For World No Tobacco Day 2018, WHO has joined with the World Heart Federation to highlight the link between tobacco and cardiovascular diseases (CVD), the world’s leading causes of death, responsible for 44% of all NCD deaths, or 17.9 million deaths annually.
Doctors in Kashmir believe that tobacco consumed in any form is injurious to health.
They said it can result in cardiovascular diseases including stroke, which is world’s leading cause of death.
Dr Syed Maqbool, a Cardiologist at SMHS hospital, said that smoking can damage the inner lining of blood vessels resulting in the fat accumulation and narrowing them further.
“This can lead to blood clots and eventually result in stroke or peripheral heart diseases,” he said.
Dr Maqbool said the presence of the nicotine in the chewed tobacco and cigarettes can increases the heart rate and blood pressure.
“Nicotine causes the blood vessels to thicken, which hampers the blood circulation, thus increasing the risk of high blood pressure or hypertension,” he said.
Another cardiologist, Dr Manzoor said tobacco consumption in any form has an “impact on all the body parts”.

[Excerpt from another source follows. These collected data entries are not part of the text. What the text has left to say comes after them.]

(* ===== verification/MrJob.v ===== *)
(** * MapReduce: a whole job

    The coordinator, any number of workers and the shared file system. A worker
    may execute a task it was given at any later time, also after the task was
    given to somebody else and finished, and its report may be delayed or lost.
    The execution of one task is atomic here; the interleaving of two writers of
    the same temporary file, which the README lists as an open problem, is not
    covered. *)

From S2P Require Import Prelude GoFmt MrCoordinator MrCoordinatorFacts MrContract MrWorker MrFiles.

#[local] Open Scope string_scope.
#[local] Open Scope Z_scope.

(** ** The file names in the assignments *)

Section names.
Implicit Types (c : Coordinator).

Definition fileOf c (z : Z) : option string := filename <$> task (mapTask c) z.

Lemma fileOf_upd ts x t t' ts' z :
  task ts x = Some t -> filename t' = filename t -> upd ts x (Some t') = Some ts' ->
  filename <$> task ts' z = filename <$> task ts z.
Proof.
  intros Ht Hf Hu; rewrite (task_upd _ _ _ _ z Hu); case_decide as E; [|done].
  subst z; by rewrite Ht; simpl; rewrite Hf.
Qed.

Lemma fetchMapLoop_files now xs n ts x l ts' z :
  fetchMapLoop now xs n ts = Some (x, l, ts') -> filename <$> task ts' z = filename <$> task ts z.
Proof.
  revert n; induction xs as [|w xs IH]; intros n H; simpl in H; [by simplify_eq|].
  inv_opt. destruct (m_status _); [by simplify_eq| |by eapply IH].
  case_if_in H; [|by eapply IH]. inv_opt. eapply fileOf_upd; [by apply task_Some| |done]; done.
Qed.

Lemma fetchMap_files now c x c' z : fetchMap now c = Some (x, c') -> fileOf c' z = fileOf c z.
Proof.
  unfold fetchMap; intros H; inv_opt. destruct x0 as [[w l] ts].
  pose proof (fetchMapLoop_files _ _ _ _ _ _ _ z H0) as E.
  repeat case_if_in H; inv_opt; try done. unfold fillReduce in *; inv_opt; done.
Qed.
(* ===== verification/CheckerBuild.v ===== *)
(** * porcupine: building the list

    [makeLinkedEntries] turns a well-formed sequence of entries into a linked
    list in which every call points to its return. *)

From S2P Require Import Prelude Bitset Checker CheckerHeap CheckerSearch.

#[local] Open Scope Z_scope.

Section build.
Context {In Out : Type}.
Notation ent := (entry In Out).
Notation heap := (gmap loc (node In Out)).
Implicit Types (h : heap) (E : list ent) (L : list loc).

(** Every call is followed by one return with its id, every return is preceded
    by its call, ids are below [n] and values have the right kind. *)
Record historyWf (n : Z) E : Prop := {
  hw_len : len E = 2 * n;
  hw_ids : forall e, e ∈ E -> 0 <= eid e < n;
  hw_unique : forall i j e e', E !! i = Some e -> E !! j = Some e' -> kind e = kind e' -> eid e = eid e' -> i = j;
  hw_call : forall i e, E !! i = Some e -> kind e = callEntry ->
    (exists x, evalue e = VIn x)
    /\ exists j e', (i < j)%nat /\ E !! j = Some e' /\ kind e' = returnEntry /\ eid e' = eid e;
  hw_return : forall j e', E !! j = Some e' -> kind e' = returnEntry ->
    (exists x, evalue e' = VOut x)
    /\ exists i e, (i < j)%nat /\ E !! i = Some e /\ kind e = callEntry /\ eid e = eid e';
}.

(** The nodes of a suffix of the entries. [mt] is the pointer of the first. *)
Definition matchSpec (mt : option loc) (e : ent) L E : Prop :=
  match kind e with
  | returnEntry => mt = None
  | callEntry => forall j e', E !! j = Some e' -> kind e' = returnEntry -> eid e' = eid e -> mt = L !! j
  end.

Inductive built h : list loc -> list ent -> Prop :=
| built_nil : built h [] []
| built_cons x e mt L E :
    nodeFor h x e mt -> matchSpec mt e L E -> built h L E -> built h (x :: L) (e :: E).

Lemma built_data h h' L E : (forall x, x ∈ L -> dataOf h' x = dataOf h x) -> built h L E -> built h' L E.
Proof.
  intros Hd Hb; induction Hb as [|x e mt L E Hn Hm Hb IH]; [constructor|].
  apply (built_cons _ _ _ mt); [unfold nodeFor; rewrite Hd by left; done|done|].
  apply IH; intros y Hy; apply Hd; by right.
Qed.

Lemma built_length h L E : built h L E -> length L = length E.
Proof. induction 1; simpl; congruence. Qed.

Lemma insertBefore_linked h L x n0 :
  linked h L -> x ∉ L -> h !! x = Some n0 -> next n0 = None -> prev n0 = None ->
  exists h', insertBefore x (head L) h = Some h' /\ linked h' (x :: L) /\ sameData h h'.
Proof.
  intros [Hnd Hl] Hx Hn0 Hnx Hpv; destruct L as [|y L]; simpl.
  { exists h; split; [done|split; [|done]]. split; [by apply NoDup_singleton|].
    intros [|i] z Hz; simpl in Hz; simplify_eq. exists n0; by rewrite Hnx, Hpv. }
  destruct (Hl 0%nat y eq_refl) as (ny & Hny & Eny & Epy); simpl in Epy.
  assert (Hxy : x <> y) by (intros ->; apply Hx; left).
  rewrite Hny; cbn [mbind option_bind].
  set (ny1 := mkNode (nvalue ny) (nmatch ny) (nid ny) (next ny) (Some x)).
  set (nx1 := mkNode (nvalue n0) (nmatch n0) (nid n0) (Some y) (prev n0)).
  assert (E1 : set_prev y (Some x) h = Some (<[y := ny1]> h)) by (unfold set_prev; by rewrite Hny).
  assert (E2 : set_next x (Some y) (<[y := ny1]> h) = Some (<[x := nx1]> (<[y := ny1]> h)))
    by (unfold set_next; by rewrite lookup_insert_ne, Hn0).
  rewrite E1; cbn [mbind option_bind]; rewrite E2; cbn [mbind option_bind]; rewrite Epy.
  eexists; split; [done|]. split.
  - split; [by apply NoDup_cons|]. intros [|[|i]] z Hz; simpl in Hz.
    + simplify_eq; exists nx1; rewrite lookup_insert_eq; split_and!; [done|done|simpl; done].
    + simplify_eq; exists ny1; rewrite lookup_insert_ne, lookup_insert_eq by done. split_and!; [done| |done].
      simpl; by rewrite Eny.
    + destruct (Hl (S i) z Hz) as (nz & Hnz & Enz & Epz).
      assert (z <> x) by (intros ->; apply Hx; by apply list_elem_of_lookup_2 with (i := S i)).
      assert (z <> y) by (intros ->; assert (S i = 0)%nat by (by eapply NoDup_lookup); lia).
      exists nz; by rewrite !lookup_insert_ne.
  - intros z; unfold dataOf. destruct (decide (z = x)) as [->|]; [by rewrite lookup_insert_eq, Hn0|].
    rewrite lookup_insert_ne by done. destruct (decide (z = y)) as [->|]; [by rewrite lookup_insert_eq, Hny|].
    by rewrite lookup_insert_ne.
Qed.

(** The state of the loop after the entries [E]. *)
Record linkInv E (root : option loc) (fresh : loc) (mtch : gmap Z loc) h : Prop := {
  li_fresh : fresh = length E;
  li_root : root = head (reverse (seq 0 fresh));
  li_linked : linked h (reverse (seq 0 fresh));
  li_built : built h (reverse (seq 0 fresh)) E;
  li_match : forall j e, E !! j = Some e -> kind e = returnEntry -> mtch !! eid e = reverse (seq 0 fresh) !! j;
  li_dom : forall x : loc, is_Some (h !! x) <-> (x < fresh)%nat;
}.

Lemma reverse_seq_S k : reverse (seq 0 (S k)) = k :: reverse (seq 0 k).
Proof. by rewrite seq_S, reverse_app. Qed.

Lemma elem_reverse_seq k x : x ∈ reverse (seq 0 k) <-> (x < k)%nat.
Proof. rewrite elem_of_reverse, elem_of_seq; lia. Qed.

(** Adding a node with the pointer [mt] in front. *)
Lemma link_node E root fresh mtch h e mt :
  linkInv E root fresh mtch h -> matchSpec mt e (reverse (seq 0 fresh)) E ->
  exists h', insertBefore fresh root (<[fresh := mkNode (evalue e) mt (eid e) None None]> h) = Some h'
    /\ linked h' (reverse (seq 0 (S fresh))) /\ built h' (reverse (seq 0 (S fresh))) (e :: E)
    /\ (forall x : loc, is_Some (h' !! x) <-> (x < S fresh)%nat).
Proof.
  intros [] Hm. set (h1 := <[fresh := mkNode (evalue e) mt (eid e) None None]> h).
  assert (Hnot : fresh ∉ reverse (seq 0 fresh)) by (rewrite elem_reverse_seq; lia).
  assert (Hl1 : linked h1 (reverse (seq 0 fresh))).
  { destruct li_linked0 as [Hnd Hl]; split; [done|]. intros i x Hx; destruct (Hl i x Hx) as (n & ? & ?).
    exists n; split; [|done]. unfold h1; rewrite lookup_insert_ne; [done|].
    intros <-; apply Hnot. by apply list_elem_of_lookup_2 with (i := i). }
  destruct (insertBefore_linked h1 (reverse (seq 0 fresh)) fresh (mkNode (evalue e) mt (eid e) None None))
    as (h' & Hi & Hl' & Hs); [done|done|by apply lookup_insert_eq|done|done|].
  exists h'; rewrite reverse_seq_S; split; [by rewrite li_root0|]. split; [done|]. split.
  - apply (built_cons _ _ _ mt); [|done|].
    + unfold nodeFor; rewrite Hs; unfold dataOf, h1; by rewrite lookup_insert_eq.
    + eapply built_data; [|exact li_built0]. intros x Hx; rewrite Hs; unfold dataOf, h1.
      rewrite lookup_insert_ne; [done|]. by intros <-.
  - intros x; specialize (Hs x); unfold dataOf in Hs.
    assert (Hx : is_Some (h' !! x) <-> is_Some (h1 !! x)).
    { destruct (h' !! x) as [a|], (h1 !! x) as [c|]; simpl in Hs; [split; by eexists|done|done|tauto]. }
    rewrite Hx; unfold h1; destruct (decide (x = fresh)) as [->|].
    + rewrite lookup_insert_eq; split; [lia|eauto].
    + rewrite lookup_insert_ne, li_dom0 by done. lia.
Qed.

Lemma link_step E root fresh mtch h e :
  linkInv E root fresh mtch h ->
  (kind e = returnEntry -> forall j e', E !! j = Some e' -> kind e' = returnEntry -> eid e' <> eid e) ->
  exists root' mtch' h', linkInv (e :: E) root' (S fresh) mtch' h'
    /\ forall rest, linkLoop (e :: rest) fresh root mtch h = linkLoop rest (S fresh) root' mtch' h'.
Proof.
  intros Hi Hfresh. pose proof Hi as [].
  destruct (kind e) eqn:Hk.
  - destruct (link_node E root fresh mtch h e (mtch !! eid e) Hi) as (h' & Hb & Hl & Hbu & Hd).
    { unfold matchSpec; rewrite Hk; intros j e' He' Hk' Hid. rewrite <- Hid. by apply li_match0. }
    exists (Some fresh), mtch, h'; split.
    + split; try done; [simpl; congruence|by rewrite reverse_seq_S|].
      intros [|j] e' He' Hk'; simpl in He'; [congruence|]. rewrite reverse_seq_S; by apply li_match0.
    + intros rest; cbn [linkLoop]; by rewrite Hk, Hb.
  - destruct (link_node E root fresh mtch h e None Hi) as (h' & Hb & Hl & Hbu & Hd).
    { unfold matchSpec; by rewrite Hk. }
    exists (Some fresh), (<[eid e := fresh]> mtch), h'; split.
    + split; try done; [simpl; congruence|by rewrite reverse_seq_S|].
      intros [|j] e' He' Hk'; simpl in He'; rewrite reverse_seq_S.
      * simplify_eq; by rewrite lookup_insert_eq.
      * rewrite lookup_insert_ne; [by apply li_match0|]. apply not_eq_sym. by eapply Hfresh.
    + intros rest; cbn [linkLoop]; by rewrite Hk, Hb.
Qed.

(** Return ids are pairwise different. *)
Definition returnsUnique E : Prop :=
  forall i j e e', E !! i = Some e -> E !! j = Some e' -> kind e = returnEntry -> kind e' = returnEntry ->
    eid e = eid e' -> i = j.

Lemma linkLoop_spec E1 E2 root fresh mtch h :
  linkInv E2 root fresh mtch h -> returnsUnique (E1 ++ E2) ->
  exists root' fresh' mtch' h', linkLoop (reverse E1) fresh root mtch h = Some (root', fresh', h')
    /\ linkInv (E1 ++ E2) root' fresh' mtch' h'.
Proof.
  revert E2 root fresh mtch h; induction E1 as [|e E1 IH] using rev_ind; intros E2 root fresh mtch h Hi Hu.
  { exists root, fresh, mtch, h; by split. }
  rewrite <- (assoc app) in Hu; simpl in Hu.
  destruct (link_step E2 root fresh mtch h e Hi) as (root1 & mtch1 & h1 & Hi1 & Hstep).
  { intros Hk j e' He' Hk' Hid.
    assert (length E1 = length E1 + S j)%nat; [|lia].
    apply (Hu _ _ e e'); [by apply list_lookup_middle| |done|done|done].
    rewrite lookup_app_r by lia. by replace (length E1 + S j - length E1)%nat with (S j) by lia. }
  destruct (IH (e :: E2) root1 (S fresh) mtch1 h1 Hi1 Hu) as (root' & fresh' & mtch' & h' & Hl & Hi').
  exists root', fresh', mtch', h'; rewrite reverse_snoc, Hstep, <- (assoc app). by split.
Qed.

(** ** The built list is well formed *)

Lemma built_lookup h L E i x e :
  built h L E -> L !! i = Some x -> E !! i = Some e ->
  exists mt, nodeFor h x e mt /\ (kind e = returnEntry -> mt = None)
    /\ (kind e = callEntry -> forall j e', (i < j)%nat -> E !! j = Some e' -> kind e' = returnEntry ->
          eid e' = eid e -> mt = L !! j).
Proof.
  intros Hb; revert i; induction Hb as [|y f mt L E Hn Hm Hb IH]; intros i HL HE; [done|].
  destruct i as [|i]; simpl in *.
  - simplify_eq; exists mt; unfold matchSpec in Hm; split_and!; [done| |].
    + intros Hk; by rewrite Hk in Hm.
    + intros Hk j e' Hj He' Hk' Hid; rewrite Hk in Hm. destruct j as [|j]; [lia|]. by eapply Hm.
  - destruct (IH i HL HE) as (mt' & ? & ? & Hc); exists mt'; split_and!; try done.
    intros Hk j e' Hj He' Hk' Hid; destruct j as [|j]; [lia|]. eapply Hc; [done|lia|done..].
Qed.

Lemma lookup_before (l : list (loc * ent)) i j a c :
  l !! i = Some a -> l !! j = Some c -> (i < j)%nat -> before a c l.
Proof.
  intros Ha Hc Hij; apply list_elem_of_split_length in Ha as (l1 & l2 & -> & ->).
  rewrite lookup_app_r in Hc by lia. destruct (j - length l1)%nat as [|k] eqn:Ek; [lia|]; simpl in Hc.
  apply list_elem_of_split_length in Hc as (l3 & l4 & -> & _). by exists l1, l3, l4.
Qed.

Lemma zip_lookup L E i x e :
  zip L E !! i = Some (x, e) <-> L !! i = Some x /\ E !! i = Some e.
Proof. rewrite lookup_zip_with; destruct (L !! i), (E !! i); naive_solver. Qed.

Lemma built_wf h n L E :
  built h L E -> NoDup L -> historyWf n E -> entriesWf h n (zip L E).
Proof.
  intros Hb Hnd []; pose proof (built_length _ _ _ Hb) as Hlen; split.
  - by rewrite fst_zip by lia.
  - intros x e [i [_ He]%zip_lookup]%list_elem_of_lookup_1. apply hw_ids0. by eapply list_elem_of_lookup_2.
  - intros x e [i Hi]%list_elem_of_lookup_1 Hk; pose proof Hi as [Hx He]%zip_lookup.
    destruct (hw_call0 i e He Hk) as ([v Hv] & j & e' & Hij & He' & Hk' & Hid).
    destruct (hw_return0 j e' He' Hk') as ([w Hw] & _).
    destruct (lookup_lt_is_Some_2 L j) as [m Hm]; [rewrite Hlen; by eapply lookup_lt_Some|].
    destruct (built_lookup _ _ _ _ _ _ Hb Hx He) as (mt & Hn & _ & Hc).
    assert (mt = Some m) as -> by (rewrite <- Hm; by eapply Hc).
    exists m, e', v, w; split_and!; try done.
    + eapply lookup_before; [done|by apply zip_lookup|done].
    + intros y e2 [k [Hy He2]%zip_lookup]%list_elem_of_lookup_1 Hid2. destruct (kind e2) eqn:Hk2.
      * left. assert (k = i) as -> by (eapply hw_unique0; [done|done|congruence|done]). congruence.
      * right. assert (k = j) as -> by (eapply hw_unique0; [done|done|congruence|congruence]). congruence.
  - intros x e [i [Hx He]%zip_lookup]%list_elem_of_lookup_1 Hk.
    destruct (built_lookup _ _ _ _ _ _ Hb Hx He) as (mt & Hn & Hr & _). by rewrite (Hr Hk) in Hn.
Qed.

Lemma lengthLoop_spec h L pre suf fuel :
  linked h L -> L = pre ++ suf -> (length suf <= fuel)%nat ->
  lengthLoop fuel (head suf) h = Some (len suf).
Proof.
  intros [_ Hl] ->; revert pre Hl fuel; induction suf as [|x suf IH]; intros pre Hl fuel Hf; [by destruct fuel|].
  destruct fuel as [|fuel]; simpl in Hf; [lia|].
  destruct (Hl (length pre) x) as (nd & Hnd & Hnx & _); [by apply list_lookup_middle|].
  cbn [lengthLoop head]; rewrite Hnd; cbn [mbind option_bind].
  assert (Hh : next nd = head suf).
  { rewrite Hnx, lookup_app_r by lia. replace (S (length pre) - length pre)%nat with 1%nat by lia.
    by destruct suf. }
  rewrite Hh, (IH (pre ++ [x])); cbn [mbind option_bind].
  - rewrite len_cons; f_equal; lia.
  - by replace ((pre ++ [x]) ++ suf) with (pre ++ x :: suf) by (by rewrite <- (assoc app)).
  - lia.
Qed.

Lemma heap_size h k : (forall x : loc, is_Some (h !! x) <-> (x < k)%nat) -> size h = k.
Proof.
  intros Hd; rewrite <- size_dom.
  assert (Hdom : dom h = (list_to_set (seq 0 k) : gset loc)).
  { apply set_eq; intros x; rewrite elem_of_dom, Hd, elem_of_list_to_set, elem_of_seq; lia. }
  rewrite Hdom, size_list_to_set by apply NoDup_seq. apply length_seq.
Qed.

Lemma linkInv_nil : linkInv [] None 0%nat ∅ (∅ : heap).
Proof.
  split; simpl; try done.
  - split; [constructor|]. by intros [|i] x Hx.
  - constructor.
  - intros x; rewrite lookup_empty; split; [intros [? ?]; done|lia].
Qed.

(** The heap the search starts from. *)
Lemma checkSingle_start n E :
  historyWf n E -> exists root head_ h h1 all,
    makeLinkedEntries E = Some (root, head_, h) /\ nlength root h = Some (2 * n)
    /\ insertBefore head_ root (<[head_ := mkNode VNil None (-1) None None]> h) = Some h1
    /\ root = head all.*1 /\ all.*2 = E /\ linked h1 (head_ :: all.*1) /\ entriesWf h1 n all.
Proof.
  intros Hwf; destruct (linkLoop_spec E [] None 0%nat ∅ ∅ linkInv_nil) as (root & fresh & mtch & h & Hlink & Hi).
  { rewrite app_nil_r; intros i j e e' He He' Hk Hk' Hid.
    eapply (hw_unique _ _ Hwf); [done|done|congruence|done]. }
  rewrite app_nil_r in Hi; destruct Hi. set (L := reverse (seq 0 fresh)) in *.
  assert (HLE : length L = length E) by (by eapply built_length).
  set (h2 := <[fresh := mkNode VNil None (-1) None None]> h).
  assert (Hnot : fresh ∉ L) by (unfold L; rewrite elem_reverse_seq; lia).
  assert (Hl2 : linked h2 L).
  { destruct li_linked0 as [Hnd Hl]; split; [done|]. intros i x Hx; destruct (Hl i x Hx) as (nd & ? & ?).
    exists nd; split; [|done]. unfold h2; rewrite lookup_insert_ne; [done|].
    intros <-; apply Hnot. by apply list_elem_of_lookup_2 with (i := i). }
  destruct (insertBefore_linked h2 L fresh (mkNode VNil None (-1) None None)) as (h3 & Hins & Hl3 & Hs3);
    [done|done|by apply lookup_insert_eq|done|done|].
  assert (Hfst : (zip L E : list (loc * ent)).*1 = L) by (apply fst_zip; lia).
  exists root, fresh, h, h3, (zip L E : list (loc * ent)); rewrite Hfst.
  refine (conj Hlink (conj _ (conj _ (conj li_root0 (conj _ (conj Hl3 _)))))).
  - unfold nlength. rewrite (heap_size h fresh li_dom0), li_root0.
    rewrite (lengthLoop_spec h L [] L); [|done|done|].
    + f_equal; rewrite <- (hw_len _ _ Hwf); unfold len; lia.
    + rewrite HLE; lia.
  - by rewrite li_root0.
  - apply snd_zip; lia.
  - apply built_wf; [|by destruct li_linked0|done].
    eapply built_data; [|exact li_built0]. intros x Hx; rewrite Hs3; unfold dataOf, h2.
    rewrite lookup_insert_ne; [done|]. by intros <-.
Qed.
End build.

“Smoking poses multiple hazards. Apart from causing direct damage to heart, it impacts the metabolism and activity levels. It also increases the risk of head and neck, lung, oesophageal, pancreatic, and urologic cancers,” he said.
According to Global Tobacco Atlas data, despite lowering tobacco use in recent years, India is home to an estimated 625,000 child smokers aged 10–14 years,
The research shows, every year, more than 932,600 Indian lives are lost to tobacco-related diseases which in a week claim 17,887 lives, according to the tobacco atlas prepared by the American Cancer Society (ACS) and US-based Vital Strategies.
Kashmir is no exception to this trend.
About 26.6% population of Jammu & Kashmir is using tobacco products, as a result the state has emerged lung cancer capital of India, the Global Adult Tobacco Survey (GATS).